Three Quarter-Tone Pieces
Three Quarter-Tone Pieces
(Üç Çeyrekton Parça)
Üçüncü Senfoni’sinin bestelendikten tam 42 yıl sonra 1947
yılında Pulitzer Ödülü’ne layık görülmesi bu durumun göstergelerinden biri
olarak değerlendirilebilir. Ives buna rağmen 1960’ta neredeyse bir kült figür
haline geldi. Sürdürdüğü çok yönlü ve paradoksal yaşama dair çok sayıda kitap
yazıldı, besteleri yaygın bir biçimde icra edildi. Orduda bando şefliği yapan
babası, politonalite, çeyrekton müzik ve müzikte uzam ilişkileri üzerine
oldukça deneyimliydi ve oğluna yalnızca bu tür yenilikler ve Bach’a olan
müzikal ilgisini değil, ama aynı zamanda sınır tanımayan özgür ruhunu da
aşılamıştı. Yine de oğlunun bir solo piyanist olmasını boşuna bekledi; Charles,
solo kariyer yapamayacak kadar utangaç olmanın yanı sıra son derece geniş bir
ilgi alanına sahipti. Connecticut’ta genç bir kilise orgçusu iken, aynı zamanda
iddialı bir tenis, beyzbol ve futbol oyuncusuydu, ama erken yakaladığı ününü
bunlardan çok ilginç ve renkli kişilik özelliklerine borçluydu.

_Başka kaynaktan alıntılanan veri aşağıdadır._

(* ===== verification/ClientEnds.v ===== *)
(** * The client's loops end

    Fuel stands for the loops of the engine. Here it is shown that it is never used up:
    loops that wait for the relay take a message per turn, and loops over a table move
    past a row per turn and meet no row they did not count. *)
From S2P Require Import Prelude Bytes Text Postcard Protocol Wire Identifiers Transcripts Framing.
From S2P Require Import Crypto ClientCommands ClientStore ClientContacts ClientMls ClientDelivery ClientSync ClientTx ClientJournal.

(** ** Costs in messages *)

Section costs.
Context `{Postcard} `{Sha256} `{Ed25519Signer} `{Mls}.

Definition waiting (c : Client) : nat := length (incoming c).

(** [m] never adds to the messages that are to come, and takes [k] when it succeeds. *)
Definition takes {A} (k : nat) (m : ClientM A) : Prop := ∀ w c,
  (waiting (m w c).2 + (if is_ok (m w c).1 then k else 0) ≤ waiting c)%nat.
(** With less than [n] messages to come, [m] does not run out of fuel. *)
Definition lasts {A} (n : nat) (m : ClientM A) : Prop := ∀ w c,
  (waiting c < n)%nat → (m w c).1 ≠ Err OutOfFuel.
(** Whatever is to come, [m] does not run out of fuel. *)
Definition ends {A} (m : ClientM A) : Prop := takes 0 m ∧ ∀ n, lasts n m.

Lemma takes_bind {A B} j k (m : ClientM A) (f : A → ClientM B) :
  takes j m → (∀ a, takes k (f a)) → takes (j + k) (m ≫= f).
Proof.
  intros Hm Hf w c. specialize (Hm w c). unfold mbind, ClientM_bind.
  destruct (m w c) as [[a|e] c1]; simpl in *; [|lia].
  specialize (Hf a w c1). destruct (f a w c1) as [[b|e] c2]; simpl in *; lia.
Qed.
Lemma takes_weaken {A} j k (m : ClientM A) : (k ≤ j)%nat → takes j m → takes k m.
Proof. intros Hjk Hm w c. specialize (Hm w c). destruct (m w c) as [[a|e] c']; simpl in *; lia. Qed.
Lemma lasts_bind {A B} n j (m : ClientM A) (f : A → ClientM B) :
  takes j m → lasts n m → (∀ a, lasts (n - j) (f a)) → lasts n (m ≫= f).
Proof.
  intros Ht Hm Hf w c Hn. specialize (Ht w c). specialize (Hm w c Hn). unfold mbind, ClientM_bind.
  destruct (m w c) as [[a|e] c1]; simpl in *; [|congruence]. apply Hf. lia.
Qed.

Charles Ives, katı, geleneksel ve akademik müzik eğitiminin
egemen olduğu Yale Üniversitesi’nden zar zor mezun oldu. Burada edindiği
deneyimleri, okuldan sonra kendi müzikal idealleri peşine düşmeyi tercih
ettiğinden pek kullanmadı. Müzikteki kişisel hedefleriyle kabul görmüş
performans pratikleri arasındaki uçurumu farkedip kabullendiğinde ise nihai
kararını verdi: Profesyonel bir müzisyen olmayı reddederek, sigortacılık
mesleğini seçti, artık yalnızca boş zamanlarında beste yapacaktı. Kurduğu
sigorta şirketi ‘Ives&Merck’, alanında ülkenin en büyük ve en başarılı
firmalarından biri haline geldi.
1923 yılında kendine bir sigorta şirketi arayan Fransız
piyanist E. Robert Schmitz’la tanıştı.
Ives’i ‘Quarter Tone Pieces’ isimli eserini tamamlamaya ikna
eden de Schmitz’ti. İki müzisyen kısa sürede yakın dost oldu ve aşağı yukarı
aynı dönemlerde de Ives’in müziği çoşkulu bir dinleyici topluluğu bulmaya
başladı.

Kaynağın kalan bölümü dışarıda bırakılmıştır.